Um nicht falsch verstanden zu werden: Ich liebe die niedersächsische Provinz und genieße es, im Oldenburger Münsterland (wie letzte Woche in Cloppenburg) oder in Oldenburg zu sein, aber ich bin überzeugt, dass Niedersachsen eine starke Hauptstadt braucht mit einer großen, leistungsfähigen Hochschule, einem reichhaltigen Kulturleben und einer starkem gewerblichen Sektor. Doch die Landesregierung hat offenbar andere Interessen: Die Leibniz Uni wird bei dem jetzigen Prozess der NTH zwar wohl nicht geschwächt, aber nicht so sehr gestärkt, wie es notwendig wäre; die Museumslandschaft wird neu geordnet - zu Lasten von Hannover und die Conti ist auch kein hannoversches Unternehmen mehr.
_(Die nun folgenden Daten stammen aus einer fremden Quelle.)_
Lemma diagonal_from_general
  (f : label -> label -> float) (rows_of cols : list label) (i : nat) :
  diagonal_from i (map (fun a => map (f a) cols) rows_of)
  = map (fun p => f (fst p) (snd p)) (combine rows_of (skipn i cols)).
Proof.
  revert i. induction rows_of as [|a l IH]; intros i; simpl; trivial.
  rewrite nth_error_map.
  destruct (nth_error cols i) as [b|] eqn:E; simpl.
  - rewrite (skipn_nth_error _ _ E). simpl. f_equal. apply IH.
  - apply nth_error_None in E. now rewrite skipn_all2.
Qed.

Lemma qn_plus (a b : nat) : qn (a + b) = (qn a + qn b)%Qc.
Proof.
  induction a as [|a IH]; simpl.
  - rewrite qn_0. ring.
  - rewrite !qn_S, IH. ring.
Qed.

Lemma fold_fadd_counts (ns : list nat) (m : nat) :
  fold_left fadd (map (fun n => Fin (qn n)) ns) (Fin (qn m))
  = Fin (qn (m + list_sum ns)).
Proof.
  revert m. induction ns as [|n ns IH]; intros m; simpl.
  - now rewrite Nat.add_0_r.
  - rewrite <- qn_plus, IH. do 2 f_equal. lia.
Qed.

Lemma np_sum_counts (ns : list nat) :
  np_sum (map (fun n => Fin (qn n)) ns) = Fin (qn (list_sum ns)).
Proof.
  unfold np_sum. rewrite <- qn_0. now rewrite fold_fadd_counts.
Qed.

Lemma list_sum_indicator (y : label) (l : list label) :
  NoDup l -> In y l ->
  list_sum (map (fun b => if Z.eqb y b then 1 else 0)%nat l) = 1%nat.
Proof.
  induction 1 as [|b l Hb Hl IH]; simpl; [easy|].
  intros [->|Hin].
  - rewrite Z.eqb_refl. f_equal.
    clear IH Hl. induction l as [|c l IHl]; simpl; trivial.
    destruct (Z.eqb_spec y c) as [->|_].
    + elim Hb. now left.
    + apply IHl. intros H. apply Hb. now right.
  - destruct (Z.eqb_spec y b) as [->|_]; [contradiction|]. now apply IH.
Qed.

Lemma list_sum_zero (l : list label) :
  list_sum (map (fun _ => 0%nat) l) = 0%nat.
Proof. induction l; simpl; trivial. Qed.

Lemma list_sum_map_plus (u v : label -> nat) (l : list label) :
  list_sum (map (fun b => u b + v b)%nat l)
  = (list_sum (map u l) + list_sum (map v l))%nat.
Proof. induction l as [|b l IH]; simpl; [trivial | rewrite IH; lia]. Qed.

(** The counts of one row add up to the samples that carry the row's true
    label. *)
Lemma count_pair_row_total
  (a : label) (samples : list (label * label)) (clusters : list label) :
  NoDup clusters ->
  (forall p, In p samples -> In (snd p) clusters) ->
  list_sum (map (fun b => count_pair a b samples) clusters)
  = length (filter (fun p => Z.eqb (fst p) a) samples).
Proof.
  intros Hnd. induction samples as [|[x y] s IH]; intros Hin.
  - unfold count_pair. simpl. apply list_sum_zero.
  - assert (E : map (fun b => count_pair a b ((x, y) :: s)) clusters
                = map (fun b => (if Z.eqb x a && Z.eqb y b then 1 else 0)
                                + count_pair a b s)%nat clusters).
    { apply map_ext. intros b. unfold count_pair. simpl.
      now destruct (Z.eqb x a && Z.eqb y b). }
    rewrite E, list_sum_map_plus, IH by (intros p Hp; apply Hin; now right).
    simpl. destruct (Z.eqb x a); simpl.
    + rewrite list_sum_indicator; trivial.
      apply (Hin (x, y)). now left.
    + now rewrite list_sum_zero.
Qed.

Lemma filter_fst_combine (a : label) (y_true y_pred : list label) :
  length y_true = length y_pred ->
  length (filter (fun p => Z.eqb (fst p) a) (combine y_true y_pred))
  = class_size a y_true.
Proof.
  unfold class_size. revert y_pred.
  induction y_true as [|t ts IH]; intros [|p ps] H; simpl in *;
    try discriminate; trivial.
  destruct (Z.eqb t a); simpl; rewrite IH; trivial; lia.
Qed.

(** Diagonal and row sums of the contingency matrix, for labellings of
    equal length: the diagonal pairs the [i]-th true label with the [i]-th
    predicted label, and a row sums to the size of its class. *)
Lemma contingency_shape (y_true y_pred : list label) :
  length y_true = length y_pred ->
  exists c,
    contingency_matrix y_true y_pred None false = Ok c
    /\ length c = length (np_unique y_true)
    /\ diagonal c
       = map Fin (map (fun p => qn (count_pair (fst p) (snd p)
                                      (combine y_true y_pred)))
                      (combine (np_unique y_true) (np_unique y_pred)))
    /\ row_sums c
       = map Fin (map (fun a => qn (class_size a y_true))
                      (np_unique y_true)).
Proof.
  intros Hlen. eexists. split; [reflexivity|].
  split; [now rewrite length_map|]. split.
  - unfold diagonal.
    rewrite (diagonal_from_general
               (fun a b => Fin (qn (count_pair a b (combine y_true y_pred))))).
    now rewrite map_map.
  - unfold row_sums. rewrite !map_map. apply map_ext. intros a.
    rewrite <- (map_map (fun b => count_pair a b (combine y_true y_pred))
                        (fun n => Fin (qn n))).
    rewrite np_sum_counts, count_pair_row_total, filter_fst_combine; trivial.
    + apply np_unique_NoDup.
    + intros [x y] Hp. apply np_unique_In. simpl.
      eapply in_combine_r; eauto.
Qed.

Lemma Qcmult_nonneg (a b : Qc) : (0 <= a)%Qc -> (0 <= b)%Qc -> (0 <= a * b)%Qc.
Proof.
  intros Ha Hb. unfold Qcle in *.
  change (this (a * b)%Qc) with (Qred (this a * this b)).
  rewrite Qred_correct. change (this 0%Qc) with 0%Q in *.
  now apply Qmult_le_0_compat.
Qed.

Lemma Qcmult_le_one (a b : Qc) :
  (0 <= a)%Qc -> (a <= 1)%Qc -> (0 <= b)%Qc -> (b <= 1)%Qc ->
  (a * b <= 1)%Qc.
Proof.
  intros Ha Ha1 Hb Hb1. unfold Qcle in *.
  change (this (a * b)%Qc) with (Qred (this a * this b)).
  rewrite Qred_correct.
  change (this 0%Qc) with 0%Q in *. change (this 1%Qc) with 1%Q in *.
  setoid_replace 1%Q with (1 * 1)%Q by ring.
  apply Qmult_le_compat_nonneg; split; trivial.
Qed.

Lemma Qcdiv_le_one (a b : Qc) : (0 < b)%Qc -> (a <= b)%Qc -> (a / b <= 1)%Qc.
Proof.
  intros Hb Hab. unfold Qcle, Qclt in *.
  change (this (a / b)%Qc) with (Qred (this a * Qred (/ this b))).
  rewrite !Qred_correct.
  change (this 0%Qc) with 0%Q in *. change (this 1%Qc) with 1%Q.
  apply Qle_shift_div_r; trivial. now rewrite Qmult_1_l.
Qed.

Lemma qn_le (n m : nat) : (n <= m)%nat -> (qn n <= qn m)%Qc.
Proof.
  intros H. unfold Qcle, qn, qz, Q2Qc. cbn [this]. rewrite !Qred_correct.
  unfold Qle. simpl. lia.
Qed.

Lemma qprod_nonneg (l : list Qc) :
  Forall (fun q => (0 <= q)%Qc) l -> (0 <= qprod l)%Qc.
Proof.
  induction 1 as [|q l Hq Hl IH]; simpl.
  - discriminate.
  - now apply Qcmult_nonneg.
Qed.

Lemma Q2R_zero : Q2R 0%Qc = 0%R.
Proof. vm_compute this. unfold Q2R. simpl. lra. Qed.

Lemma Q2R_qn (n : nat) : Q2R (qn n) = INR n.
Proof.
  unfold qn, qz, Q2Qc. cbn [this].
  rewrite (Qeq_eqR _ _ (Qred_correct _)), INR_IZR_INZ.
  unfold Q2R, inject_Z. simpl. field.
Qed.

Lemma Q2R_inv_qn (n : nat) : (0 < n)%nat -> Q2R (/ qn n)%Qc = (/ INR n)%R.
Proof.
  intros Hn.
  change (this (/ qn n)%Qc) with (Qred (/ this (qn n))).
  rewrite (Qeq_eqR _ _ (Qred_correct _)), Q2R_inv, Q2R_qn; trivial.
  intros E. apply (Qlt_irrefl 0%Q).
  rewrite <- E at 2. exact (qn_pos Hn).
Qed.

Lemma Q2R_pos (q : Qc) : (0 < q)%Qc -> (0 < Q2R q)%R.
Proof.
  intros H. rewrite <- Q2R_zero. now apply Qlt_Rlt.
Qed.

Lemma Q2R_le_one (q : Qc) : (q <= 1)%Qc -> (Q2R q <= 1)%R.
Proof.
  intros H. rewrite <- Q2R_one. now apply Qle_Rle.
Qed.

(** The [n]-th power of [x ** (1.0 / n)] is [x], for a non-negative [x]. *)
Lemma float_pow_is_root (p : Qc) (n : nat) :
  (0 <= p)%Qc -> (0 < n)%nat ->
  exists g : R,
    float_pow (Fin p) (/ qn n)%Qc = Fin g
    /\ (0 <= g)%R /\ (g ^ n)%R = Q2R p.
Proof.
  intros Hp Hn. unfold float_pow.
  destruct (Qcle_lt_or_eq _ _ Hp) as [Hpos|<-].
  - rewrite (Qc_pos_compare Hpos).
    pose proof (Q2R_pos Hpos) as Hx.
    eexists. split; [reflexivity|]. split.
    + unfold Rpower. left. apply exp_pos.
    + rewrite <- Rpower_pow by (unfold Rpower; apply exp_pos).
      rewrite Rpower_mult, Q2R_inv_qn by trivial.
      rewrite Rinv_l by (apply not_0_INR; lia).
      now apply Rpower_1.
  - replace (0 ?= 0)%Qc with Eq by reflexivity.
    exists 0%R. split; [reflexivity|]. split; [lra|].
    rewrite Q2R_zero. now apply pow_i.
Qed.

Lemma contingency_sparse_same
  (y_true y_pred : list label) (sparse : bool) :
  contingency_matrix y_true y_pred None sparse
  = contingency_matrix y_true y_pred None false.
Proof. now destruct sparse. Qed.

Lemma class_sizes_positive (y : list label) :
  Forall (fun q => (0 < q)%Qc)
         (map (fun a => qn (class_size a y)) (np_unique y)).
Proof.
  apply Forall_forall. intros q Hq.
  apply in_map_iff in Hq as (a & <- & Ha).
  apply qn_pos, class_size_pos. now apply np_unique_In.
Qed.

Lemma counts_nonneg {A : Type} (f : A -> nat) (l : list A) :
  Forall (fun q => (0 <= q)%Qc) (map (fun x => qn (f x)) l).
Proof.
  apply Forall_forall. intros q Hq.
  apply in_map_iff in Hq as (a & <- & _). apply qn_nonneg.
Qed.

(** X8. The size check comes first: label arrays of different lengths give
    the size error, whatever [eps] and [sparse] are, also when both are
    set. *)
Theorem g_score_size_check_first
  (y_true y_pred : list label) (eps : option float) (sparse : bool) :
  length y_true <> length y_pred ->
  g_score y_true y_pred eps sparse = Raise (ValueError msg_same_size)
  /\ kind_of (ValueError msg_same_size) = ShapeError.
Proof.
  intros H. unfold g_score, check_clusterings.
  destruct (Nat.eqb_spec (length y_true) (length y_pred)); [contradiction|].
  split; reflexivity.
Qed.

Lemma g_score_size_check_first_witness :
  g_score [0; 1]%Z [0; 1; 1]%Z (Some (Fin 1%Qc)) true
  = Raise (ValueError msg_same_size)
  /\ kind_of (ValueError msg_same_size) = ShapeError.
Proof. apply g_score_size_check_first. simpl. lia. Defined.

(** ** geometric_roc_auc_score: the aggregate is a geometric mean *)


Lemma unit_numbers_are_rationals (l : vector) :
  Forall unit_number l ->
  exists qs : list Qc,
    l = map Fin qs
    /\ Forall (fun q => (0 <= q)%Qc) qs
    /\ (qprod qs <= 1)%Qc.
Proof.
  induction 1 as [|x l (q & -> & Hq0 & Hq1) Hl (qs & -> & Hqs & Hp)].
  - exists []. repeat split; [constructor | discriminate].
  - exists (q :: qs). repeat split; [now constructor|].
    simpl. apply Qcmult_le_one; trivial. now apply qprod_nonneg.
Qed.

Lemma classes_auc_from_length {backend : RocBackend}
  (truth : list vector) (y_score : array2) (i : nat)
  (pos_label : option label) (sample_weight : option vector)
  (drop_intermediate reorder : bool) (aucs : vector) :
  classes_auc_from i truth y_score pos_label sample_weight
    drop_intermediate reorder = Ok aucs ->
  length aucs = length truth.
Proof.
  revert i aucs. induction truth as [|t truth IH]; intros i aucs; simpl.
  - intros E. now inversion E.
  - destruct (class_auc _ _ _ _ _ _ _) as [a|e]; [|discriminate].
    cbn [bind].
    destruct (classes_auc_from _ _ _ _ _ _ _) as [l|e] eqn:El;
      [|discriminate].
    cbn [bind]. intros E. inversion E. simpl. f_equal. eapply IH; eauto.
Qed.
Aber vielleicht sind meine Klagen auch fehl am Platz, denn selbst die Stadt Hannover ist mehr mit sich selbst beschäftigt und nicht mehr mit wegweisenden Projekten, auch wenn sich jetzt der Oberbürgermeister Weil in dieser Sache zu Wort gemeldet hat.

Samstag, 30. August 2008

Der kluge Bauer

In den 1980er Jahren haben wir Agrarhistoriker nicht selten Dorfplaner darauf hinweisen müssen, dass ein Dorf klare Hierarchien kennt und ein komplexes Kommunikationsmuster aufweist. Ich bin mir übrigens nicht sicher, ob alle das verstanden haben. Was wir damals aber nicht gemacht haben, war, uns kritisch mit dem Selbstbild und dem damals auch in eher "linken" Kreisen gern vermittelten Bild der armen, erst vom Feudalsystem, dann der Industrialisierung so sehr benachteiligten Bauern aus einander zu setzen. Wie fragwürdig diese Position ist, zeigen nicht nur viele neuere Forschungen, sondern das konnten auch Studierende des Historischen Seminars der Uni Hannover in der letzten Woche in einem Seminar im Museumsdorf Cloppenburg erleben, als wir uns intensiv mit dem Nachlass des Hofes Aschenbeck, der dort deponiert ist, auseinander gesetzt haben. Was wir dort fanden, war nicht nur ein geschäftstüchtiger Landwirt, der sorgfältig seine vielfältigen Geschäftsbeziehungen dokumentierte, sondern auch ein Mensch, der religiös war und gleichzeitig weltoffen lebte. Was einigen Studierenden besonders imponierte, war ein Titularbuch, das u.a. die "richtigen" Anreden für die Großen dieser Welt beeinhaltete.
Dass übrigens die schon im 18. Jahrhundert erkennbare Geschäftstüchtigkeit nicht verschwunden ist, allen Klagen der Landwirte zum Trotz, kann man darin sehen, dass der heutige Hof erkennbar ein mittleres Wirtschaftsunternehmen darstellt.